Au sein des espaces numériques, la prolifération de mèmes doit être pensée dans une dynamique de communication liée à un environnement technologique et social. La circulation des mèmes s’inscrit dans une perspective mettant en évidence l’importance des dispositifs sociotechniques numériques, où l’hypertextualité joue un rôle central. La mondialisation de l’expression mémétique permet de rassembler des publics aux identités multiples – et cela, au-delà des frontières (Laineste, Voolaid, 2016) –, elle est fortement corrélée à la révolution technologique et sociale du numérique. Plus particulièrement, les mèmes se déploient dans un écosystème donnant de plus en plus d’importance au partage d’images fixes ou animées. L’omniprésence des images modifie en profondeur les pratiques quotidiennes des usagers, notamment des réseaux socionumériques et, dans ce contexte – au même titre que la photographie numérique – le mème est devenu un moyen d’expression et de « conversation ordinaire » (Gunthert, 2015), voire de complicité sociale.

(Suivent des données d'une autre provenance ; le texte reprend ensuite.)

(** What the imported functions and methods answer; each may raise. *)
Record collaborators : Type := mkCollaborators {
  parse_params : result SOAPParameters;
  start_solver : Solver → bool → result unit;
  set_timeout : Solver → Z → result unit;
  end_solver : Solver → result unit;
  sdfg_gen : string → result SDFG;
  new_SDG : SDFG → SOAPParameters → result SDG;
  number_weakly_connected_components : SDG → result nat;
  calculate_IO_of_SDG : SDG → SOAPParameters
                        → result (Expr * list Subgraph.t);
  init_decomposition : DecompositionParams → SOAPParameters
                       → Subgraph.t → result Subgraph.t
}.

Record IOAnalysis : Type := mkIOAnalysis {
  an_name : string;
  an_Q : Expr;
  sdg : SDG;
  subgraphs : list IOAnalysisSubgraph
}.

Variable W : collaborators.

(** Lines 85-89 and 127-131: the session this call opens. *)
Definition open_session : io SOAPParameters :=
  params ← call ParseParams (parse_params W);
  let solver := {| cached_only := only_cached params;
                   caching_solutions := caching_solver_solutions params |} in
  call (NewSolver solver) (Ok ());;
  call (StartSolver (remoteMatlab params))
       (start_solver W solver (remoteMatlab params));;
  call (SetTimeout 300) (set_timeout W solver 300);;
  mret (set_solver_attr params solver).

(** [IOAnalysisSubgraph(name=..., ..., input_arrays=subgr.phis)]: the three
    decomposition fields take their [default_factory]. *)
Definition new_IOAnalysisSubgraph (subgr : Subgraph.t) : IOAnalysisSubgraph :=
  {| name := Subgraph.name subgr;
     Q := Subgraph.Q subgr;
     rho := Subgraph.rhoOpts subgr;
     input_arrays := Subgraph.phis subgr;
     variables := Subgraph.variables subgr;
     inner_tile := Subgraph.inner_tile subgr;
     outer_tile := Subgraph.outer_tile subgr;
     loc_domain_dims := [];
     p_grid := [];
     dimensions_ordered := [] |}.

(** The three assignments copying the decomposition fields of [subgr]. *)
Definition copy_decomposition (io_res_sg : IOAnalysisSubgraph)
    (subgr : Subgraph.t) : IOAnalysisSubgraph :=
  {| name := name io_res_sg;
     Q := Q io_res_sg;
     rho := rho io_res_sg;
     input_arrays := input_arrays io_res_sg;
     variables := variables io_res_sg;
     inner_tile := inner_tile io_res_sg;
     outer_tile := outer_tile io_res_sg;
     loc_domain_dims := Subgraph.loc_domain_dims subgr;
     p_grid := Subgraph.p_grid subgr;
     dimensions_ordered := Subgraph.dimensions_ordered subgr |}.

Definition call_init_decomposition (params : SOAPParameters)
    (subgr : Subgraph.t) : io Subgraph.t :=
  call (InitDecomposition (Subgraph.name subgr))
       (init_decomposition W (decomposition_params params) params subgr).

(** Lines 98-107. *)
Fixpoint snapshot_loop (generate_schedule : bool) (params : SOAPParameters)
    (subgraphs : list Subgraph.t) (subgraphs_res : list IOAnalysisSubgraph)
    : io (list IOAnalysisSubgraph) :=
  match subgraphs with
  | [] => mret subgraphs_res
  | subgr :: rest =>
      let io_res_sg := new_IOAnalysisSubgraph subgr in
      io_res_sg ←
        (if generate_schedule then
           subgr ← call_init_decomposition params subgr;
           mret (copy_decomposition io_res_sg subgr)
         else mret io_res_sg);
      snapshot_loop generate_schedule params rest (subgraphs_res ++ [io_res_sg])
  end.

(** Lines 138-148. *)
Fixpoint snapshot_loop_einsum (generate_schedule : bool)
    (params : SOAPParameters) (subgraphs : list Subgraph.t)
    (subgraphs_res : list IOAnalysisSubgraph)
    : io (list IOAnalysisSubgraph) :=
  match subgraphs with
  | [] => mret subgraphs_res
  | subgr :: rest =>
      let io_res_sg := new_IOAnalysisSubgraph subgr in
      subgr ←
        (if generate_schedule then call_init_decomposition params subgr
         else mret subgr);
      let io_res_sg := copy_decomposition io_res_sg subgr in
      snapshot_loop_einsum generate_schedule params rest
        (subgraphs_res ++ [io_res_sg])
  end.

(** [params.solver.end_solver()]. *)
Definition call_end_solver (params : SOAPParameters) : io unit :=
  match solver params with
  | Some s => call EndSolver (end_solver W s)
  | None => raise (CollaboratorError "AttributeError")
  end.

(** The body of [perform_soap_analysis] (lines 84-109), entered with the
    local [params] holding [params0]: [None] stands for a false value,
    [Some p] for a parameters object. *)
Definition perform_soap_analysis_body (params0 : local (option SOAPParameters))
    (sdfg : SDFG) (generate_schedule : bool) : io IOAnalysis :=
  p ← load "params" params0;
  params ← match p with
           | Some params => mret params
           | None => open_session
           end;
  sdg ← call NewSDG (new_SDG W sdfg params);
  n ← call WeaklyConnectedComponents
           (number_weakly_connected_components W sdg);
  (if decide (n = 1%nat) then mret () else raise AssertionError);;
  '(Q, subgraphs) ← call CalculateIO (calculate_IO_of_SDG W sdg params);
  call_end_solver params;;
  subgraphs_res ← snapshot_loop generate_schedule params subgraphs [];
  mret {| an_name := "SDFG"; an_Q := Q; sdg := sdg;
          subgraphs := subgraphs_res |}.

(** [perform_soap_analysis(sdfg, generate_schedule=False)]: the signature
    binds [sdfg] and [generate_schedule] only, and [params] is assigned in
    the body, so it is a local of the function that nothing has bound when
    line 84 reads it. *)
Definition perform_soap_analysis (sdfg : SDFG)
    (generate_schedule : option bool) : io IOAnalysis :=
  perform_soap_analysis_body Unbound sdfg (default false generate_schedule).

(** [perform_soap_analysis_einsum(einsum_string, params=[],
    generate_schedule=True)]: [params = None] is the list [[]], passed or
    defaulted, [Some p] a parameters object. *)
Definition perform_soap_analysis_einsum (einsum_string : string)
    (params : option SOAPParameters) (generate_schedule : option bool)
    : io IOAnalysis :=
  let generate_schedule := default true generate_schedule in
  params ← match params with
           | None => open_session
           | Some params => mret params
           end;
  sdfg ← call (SdfgGen einsum_string) (sdfg_gen W einsum_string);
  sdg ← call NewSDG (new_SDG W sdfg params);
  '(Q, subgraphs) ← call CalculateIO (calculate_IO_of_SDG W sdg params);
  subgraphs_res ← snapshot_loop_einsum generate_schedule params subgraphs [];
  mret {| an_name := "SDFG"; an_Q := Q; sdg := sdg;
          subgraphs := subgraphs_res |}.

(** How a snapshot of the graph-based loop relates to its subgraph. *)
Definition graph_snapshot (generate_schedule : bool) (params : SOAPParameters)
    (subgr : Subgraph.t) (s : IOAnalysisSubgraph) : Prop :=
  if generate_schedule then
    ∃ subgr', init_decomposition W (decomposition_params params) params subgr
              = Ok subgr' ∧
              s = copy_decomposition (new_IOAnalysisSubgraph subgr) subgr'
  else s = new_IOAnalysisSubgraph subgr.

(** How a snapshot of the einsum loop relates to its subgraph. *)
Definition einsum_snapshot (generate_schedule : bool) (params : SOAPParameters)
    (subgr : Subgraph.t) (s : IOAnalysisSubgraph) : Prop :=
  ∃ subgr',
    (if generate_schedule then
       init_decomposition W (decomposition_params params) params subgr
       = Ok subgr'
     else subgr' = subgr) ∧
    s = copy_decomposition (new_IOAnalysisSubgraph subgr) subgr'.

End Orchestrators.

Arguments SOAPParameters : clear implicits.
Arguments collaborators : clear implicits.
Arguments IOAnalysis : clear implicits.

Ainsi, bien que le partage de mèmes renvoie à cette idée de complicité sociale, la dynamique de circulation des mèmes doit-elle être pensée à une autre échelle de participation qui reflète la pluralité des positionnements sociopolitiques. En effet, cette dynamique peut se réaliser dans un objectif de rassemblement et/ou de division. Les individus qui créent, partagent et/ou déclinent des mèmes peuvent poursuivre différents objectifs communicationnels en tissant des liens de complicité et/ou d’affrontement (affrontements interpersonnels directs ou attaques vis-à-vis d’un tiers).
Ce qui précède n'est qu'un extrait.